Description of the task: The material below contains a line with "Definition write_part (I" and a line with "else ret (0, b).". Copy exactly those two lines and all lines between them.

------------------------------------

(* ===== verification/BinderIoctl.v ===== *)
(** * Calls of the driver from user space

    [binder_thread_read] as a whole, [binder_ioctl] with its requests,
    [binder_poll], [binder_mmap] and the work put off by [binder_flush] and
    [binder_release], of [src/binder/binder.c]. *)

From Stdlib Require Import ZArith Lia.
From stdpp Require Import base option gmap sets list.
From S2P Require Import Prelude RbTree BinderAlloc BinderNode BinderTranslate BinderObjects BinderTxn BinderWrite.

Section calls.
Context `{RB : Rbtree}.

(** ** Reading *)

(** What is outside the driver during a read: for each round the environment
    of the driver and whether what is written for a node arrives, whether what
    is written at an offset does, and what the other threads do while this one
    sleeps for the [k]-th time, with the answer of [signal_pending]. *)
Record read_env := ReadEnv {
  re_driver : nat -> driver_env;
  re_put_node : nat -> br_node -> bool;
  re_put_user : Z -> bool;
  re_schedule : nat -> M driver bool
}.

Definition out_size (out : list br) : Z := sum_over br_size out.

(** How the rounds end: [goto retry] before round [i], an error, or [done] at
    an offset. *)
Inductive read_end :=
  | ReadRetry (i : nat)
  | ReadFailed (err : Z)
  | ReadFilled (ptr : Z) (out : list br).

Fixpoint read_loop (fuel A : nat) (wait_for_proc_work : bool) (X : read_env) (i : nat) (size ptr : Z) (written : list br) : M driver read_end :=
  match fuel with
  | O => oops
  | S fuel =>
    let! r := read_round (re_driver X i) A wait_for_proc_work (re_put_node X i) (re_put_user X) size ptr in
    match r with
    | Retry => ret (ReadRetry (S i))
    | Return err => ret (ReadFailed err)
    | Leave out => ret (ReadFilled (ptr + out_size out) (written ++ out))
    | Continue out => read_loop fuel A wait_for_proc_work X (S i) size (ptr + out_size out) (written ++ out)
    end
  end.

(** [k] counts how often the thread has slept. *)
Fixpoint binder_wait_for_work (fuel A : nat) (do_proc_work : bool) (X : read_env) (k : nat) : M driver (Z * nat) :=
  match fuel with
  | O => oops
  | S fuel =>
    let! work := wait_enter A do_proc_work in
    if work : bool then ret (0, k)
    else
      let! signal := re_schedule X k in
      wait_leave A ;!
      if signal : bool then ret (- ERESTARTSYS, S k) else binder_wait_for_work fuel A do_proc_work X (S k)
  end.

Definition wait_or_fail (fuel A : nat) (non_block wait_for_proc_work : bool) (X : read_env) (k : nat) : M driver (Z * nat) :=
  if non_block then
    let! work := in_graph (binder_has_work A wait_for_proc_work) in
    ret (if work : bool then 0 else - EAGAIN, k)
  else binder_wait_for_work fuel A wait_for_proc_work X k.

(** From [retry] on. *)
Fixpoint read_from (fuel A : nat) (non_block : bool) (X : read_env) (k i : nat) (size consumed ptr : Z) (written : list br)
    : M driver (Z * Z * list br) :=
  match fuel with
  | O => oops
  | S fuel =>
    let! w := read_retry A in
    let! r := wait_or_fail fuel A non_block w X k in
    read_waited A ;!
    if negb (fst r =? 0) then ret (fst r, consumed, [])
    else
      let! x := read_loop fuel A w X i size ptr written in
      match x with
      | ReadRetry i => read_from fuel A non_block X (snd r) i size consumed ptr written
      | ReadFailed err => ret (err, consumed, [])
      | ReadFilled ptr out => let! d := read_done A (re_put_user X) in ret (fst d, ptr, out ++ snd d)
      end
  end.

(** The return value, [*consumed] and, when it succeeds, what was written;
    [BR_SPAWN_LOOPER], at the end of the list, is written at the start of the
    buffer.  A read may sleep for ever, so [fuel] bounds how much of it is
    followed. *)
Definition binder_thread_read (fuel A : nat) (non_block : bool) (X : read_env) (size consumed : Z) : M driver (Z * Z * list br) :=
  if consumed =? 0 then
    if re_put_user X 0 then read_from fuel A non_block X 0 0 size consumed 4 [BrNoop] else ret (- EFAULT, consumed, [])
  else read_from fuel A non_block X 0 0 size consumed consumed [].

(** ** BINDER_WRITE_READ *)

Record binder_write_read := Bwr {
  write_size : Z;
  write_consumed : Z;
  write_buffer : Z;
  read_size : Z;
  read_consumed : Z;
  read_buffer : Z
}.
Definition get_bwr (l : list Z) : binder_write_read :=
  Bwr (field 8 0 l) (field 8 8 l) (field 8 16 l) (field 8 24 l) (field 8 32 l) (field 8 40 l).
Definition set_write_consumed (x : Z) (b : binder_write_read) : binder_write_read :=
  Bwr (write_size b) x (write_buffer b) (read_size b) (read_consumed b) (read_buffer b).
Definition set_read_consumed (x : Z) (b : binder_write_read) : binder_write_read :=
  Bwr (write_size b) (write_consumed b) (write_buffer b) (read_size b) x (read_buffer b).

(** The direction, the type ['b'], the number, the size of the argument. *)
Definition IOC_B (dir nr size : Z) : Z := Z.lor (Z.shiftl dir 30) (Z.lor (Z.shiftl size 16) (Z.lor (Z.shiftl 98 8) nr)).
Definition BINDER_WRITE_READ : Z := IOC_B 3 1 48.
Definition BINDER_SET_MAX_THREADS : Z := IOC_B 1 5 4.
Definition BINDER_SET_CONTEXT_MGR : Z := IOC_B 1 7 4.
Definition BINDER_THREAD_EXIT : Z := IOC_B 1 8 4.
Definition BINDER_VERSION : Z := IOC_B 3 9 4.
Definition BINDER_GET_NODE_DEBUG_INFO : Z := IOC_B 3 11 24.
Definition BINDER_GET_NODE_INFO_FOR_REF : Z := IOC_B 3 12 24.
Definition BINDER_SET_CONTEXT_MGR_EXT : Z := IOC_B 1 13 24.
Definition BINDER_CURRENT_PROTOCOL_VERSION : Z := 8.
Definition IOC_SIZE (cmd : Z) : Z := Z.land (Z.shiftr cmd 16) 16383.

(** What is outside the driver during a call: the user's memory, whether the
    copy back to it succeeds, the rounds of the write and of the read, whether
    the file is non-blocking; the answers of [wait_event_interruptible], of
    the security module and of [current_euid], and what [kzalloc] gives. *)
Record ioctl_env := IoctlEnv {
  ie_mem : user_mem;
  ie_copy_out : bool;
  ie_write : nat -> write_env;
  ie_read : read_env;
  ie_non_block : bool;
  ie_stopped : Z;
  ie_thread : option nat;
  ie_security : Z;
  ie_euid : Z;
  ie_node : driver -> option nat;
  ie_driver : driver_env
}.

(** What the caller's argument is set to. *)
Inductive answer :=
  | NoAnswer
  | AnsWriteRead (b : binder_write_read) (out : list br)
  | AnsVersion (v : Z)
  | AnsNodeInfo (strong_count weak_count : Z)
  | AnsNodeDebug (node : option binder_node).

(** [copy_to_user], then [ret]; the answer is lost if it fails. *)
Definition copied_out (I : ioctl_env) (ret_ : Z) (ans : answer) : Z * answer :=
  if ie_copy_out I then (ret_, ans) else (- EFAULT, NoAnswer).

Definition write_part (I : ioctl_env) (A : nat) (b : binder_write_read) : M driver (Z * binder_write_read) :=
  if 0 <? write_size b then
    let! r := binder_thread_write A (ie_write I) (write_buffer b) (write_size b) (write_consumed b) in
    ret (fst r, set_write_consumed (snd r) b)
  else ret (0, b).

Definition read_part (fuel : nat) (I : ioctl_env) (p A : nat) (b : binder_write_read) : M driver (Z * binder_write_read * list br) :=
  if 0 <? read_size b then
    let! r := binder_thread_read fuel A (ie_non_block I) (ie_read I) (read_size b) (read_consumed b) in
    read_left p ;!
    ret (fst (fst r), set_read_consumed (snd (fst r)) b, snd r)
  else ret (0, b, []).

Definition binder_ioctl_write_read (fuel : nat) (I : ioctl_env) (p A : nat) (cmd arg : Z) : M driver (Z * answer) :=
  if negb (IOC_SIZE cmd =? 48) then ret (- EINVAL, NoAnswer)
  else
    match copy_from_user (ie_mem I) 48 arg with
    | None => ret (- EFAULT, NoAnswer)
    | Some l =>
      let! w := write_part I A (get_bwr l) in
      if fst w <? 0 then ret (copied_out I (fst w) (AnsWriteRead (set_read_consumed 0 (snd w)) []))
      else
        let! r := read_part fuel I p A (snd w) in
        if fst (fst r) <? 0 then ret (copied_out I (fst (fst r)) (AnsWriteRead (snd (fst r)) []))
        else ret (copied_out I (fst (fst r)) (AnsWriteRead (snd (fst r)) (snd r)))
    end.

(** ** The other requests *)

Definition get_fbo (l : list Z) : flat_binder_object := Fbo (field 8 8 l) (field 8 16 l) (field 4 4 l).

Definition ctx_mgr (I : ioctl_env) (p : nat) (fbo : option flat_binder_object) : M driver (Z * answer) :=
  let! s := get in
  let! err := in_graph (binder_ioctl_set_ctx_mgr p (ie_security I) (ie_euid I) (ie_node I s) fbo) in
  ret (err, NoAnswer).

Definition node_info (I : ioctl_env) (p : nat) (l : list Z) : M driver (Z * answer) :=
  let zeroed := forallb (fun off => field 4 off l =? 0) [4; 8; 12; 16; 20]%nat in
  let! r := in_graph (binder_ioctl_get_node_info_for_ref p (field 4 0 l) zeroed) in
  ret (if fst r <? 0 then (fst r, NoAnswer) else copied_out I 0 (AnsNodeInfo (fst (snd r)) (snd (snd r)))).

Definition node_debug (I : ioctl_env) (p : nat) (l : list Z) : M driver (Z * answer) :=
  let! r := in_graph (binder_ioctl_get_node_debug_info p (field 8 0 l)) in
  ret (copied_out I 0 (AnsNodeDebug r)).

(** The [switch]: [copy_from_user] of [n] bytes first, or [err]. *)
Definition with_arg (I : ioctl_env) (n : nat) (arg err : Z) (k : list Z -> M driver (Z * answer)) : M driver (Z * answer) :=
  match copy_from_user (ie_mem I) n arg with Some l => k l | None => ret (err, NoAnswer) end.

(** The second result: is the thread still there? *)
Definition ioctl_request (fuel : nat) (I : ioctl_env) (p A : nat) (cmd arg : Z) : M driver (Z * answer * bool) :=
  let stays (m : M driver (Z * answer)) := let! r := m in ret (r, true) in
  if cmd =? BINDER_WRITE_READ then stays (binder_ioctl_write_read fuel I p A cmd arg)
  else if cmd =? BINDER_SET_MAX_THREADS then
    stays (with_arg I 4 arg (- EINVAL) (fun l => set_max_threads p (s32 (le_read 4 l)) ;! ret (0, NoAnswer)))
  else if cmd =? BINDER_SET_CONTEXT_MGR_EXT then stays (with_arg I 24 arg (- EINVAL) (fun l => ctx_mgr I p (Some (get_fbo l))))
  else if cmd =? BINDER_SET_CONTEXT_MGR then stays (ctx_mgr I p None)
  else if cmd =? BINDER_THREAD_EXIT then let! _ := binder_thread_release (ie_driver I) A in ret (0, NoAnswer, false)
  else if cmd =? BINDER_VERSION then
    stays (ret (if negb (IOC_SIZE cmd =? 4) || negb (ie_copy_out I) then (- EINVAL, NoAnswer) else (0, AnsVersion BINDER_CURRENT_PROTOCOL_VERSION)))
  else if cmd =? BINDER_GET_NODE_INFO_FOR_REF then stays (with_arg I 24 arg (- EFAULT) (node_info I p))
  else if cmd =? BINDER_GET_NODE_DEBUG_INFO then stays (with_arg I 24 arg (- EFAULT) (node_debug I p))
  else ret (- EINVAL, NoAnswer, true).

(** The thread of process [p] that calls is the one with [pid]. *)
Definition binder_ioctl (fuel : nat) (I : ioctl_env) (p : nat) (pid cmd arg : Z) : M driver (Z * answer) :=
  if negb (ie_stopped I =? 0) then ret (ie_stopped I, NoAnswer)
  else
    let! thread := binder_get_thread p pid (ie_thread I) in
    match thread with
    | None => ret (- ENOMEM, NoAnswer)
    | Some A =>
      let! r := ioctl_request fuel I p A cmd arg in
      (if snd r : bool then ioctl_done A else ret tt) ;!
      ret (fst r)
    end.

(** ** Polling and mapping *)

Definition EPOLLIN : Z := 1.
Definition POLLERR : Z := 8.

(** [meanwhile]: other threads while [poll_wait] registers this one. *)
Definition binder_poll (p : nat) (pid : Z) (kz : option nat) (meanwhile : M driver unit) : M driver Z :=
  let! thread := binder_get_thread p pid kz in
  match thread with
  | None => ret POLLERR
  | Some A =>
    let! wait_for_proc_work := poll_start A in
    meanwhile ;!
    let! work := in_graph (binder_has_work A wait_for_proc_work) in
    ret (if work : bool then EPOLLIN else 0)
  end.

Definition VM_WRITE : Z := 2.
Definition VM_MAYWRITE : Z := 32.
Definition VM_DONTCOPY : Z := 131072.
Definition VM_MIXEDMAP : Z := 268435456.
Definition FORBIDDEN_MMAP_FLAGS : Z := VM_WRITE.

(** [owner]: is the caller the process that opened the file?  The result is the
    error and the flags of the mapping. *)
Definition binder_mmap (p : nat) (owner : bool) (vm_flags : Z) (vma : nat) (vm_mm : option nat) (vm_start vm_end : Z)
    (new_pages : bool) (new_struct : option nat) : M driver (Z * Z) :=
  if negb owner then ret (- EINVAL, vm_flags)
  else if negb (Z.land vm_flags FORBIDDEN_MMAP_FLAGS =? 0) then ret (- EPERM, vm_flags)
  else
    let vm_flags := Z.land (Z.lor vm_flags (Z.lor VM_DONTCOPY VM_MIXEDMAP)) (Z.lnot VM_MAYWRITE) in
    let! err := in_alloc p (binder_alloc_mmap_handler vma vm_mm vm_start vm_end new_pages new_struct) in
    ret (err, vm_flags).

(** ** Work put off *)

Definition BINDER_DEFERRED_FLUSH : Z := 1.
Definition BINDER_DEFERRED_RELEASE : Z := 2.

(** [binder_deferred_list] and each process's [deferred_work]; how often the
    work was scheduled. *)
Record deferred := Deferred { deferred_list : list nat; deferred_work : nat -> Z; scheduled : Z }.

Definition binder_defer_work (p : nat) (defer : Z) (d : deferred) : deferred :=
  let work := fun q => if decide (q = p) then Z.lor (deferred_work d p) defer else deferred_work d q in
  if decide (p ∈ deferred_list d) then Deferred (deferred_list d) work (scheduled d)
  else Deferred (p :: deferred_list d) work (scheduled d + 1).

Definition binder_flush (p : nat) (d : deferred) : deferred := binder_defer_work p BINDER_DEFERRED_FLUSH d.
Definition binder_release (p : nat) (d : deferred) : deferred := binder_defer_work p BINDER_DEFERRED_RELEASE d.

(** One process off the list, with what was asked for. *)
Definition next_deferred (d : deferred) : option (nat * Z * deferred) :=
  match deferred_list d with
  | [] => None
  | p :: l => Some (p, deferred_work d p, Deferred l (fun q => if decide (q = p) then 0 else deferred_work d q) (scheduled d))
  end.

Definition run_deferred (E : driver_env) (fuel p : nat) (defer : Z) : M driver unit :=
  (if Z.land defer BINDER_DEFERRED_FLUSH =? 0 then ret tt else let! _ := binder_deferred_flush p in ret tt) ;!
  (if Z.land defer BINDER_DEFERRED_RELEASE =? 0 then ret tt else binder_deferred_release E fuel p).

(** [n]: one more than the list has processes; [fuel] is for each release. *)
Fixpoint binder_deferred_func (E : driver_env) (n fuel : nat) (d : deferred) : M driver deferred :=
  match n with
  | O => oops
  | S n =>
    match next_deferred d with
    | None => ret d
    | Some (p, defer, d) => run_deferred E fuel p defer ;! binder_deferred_func E n fuel d
    end
  end.
End calls.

------------------------------------

Written reply:
Definition write_part (I : ioctl_env) (A : nat) (b : binder_write_read) : M driver (Z * binder_write_read) :=
  if 0 <? write_size b then
    let! r := binder_thread_write A (ie_write I) (write_buffer b) (write_size b) (write_consumed b) in
    ret (fst r, set_write_consumed (snd r) b)
  else ret (0, b).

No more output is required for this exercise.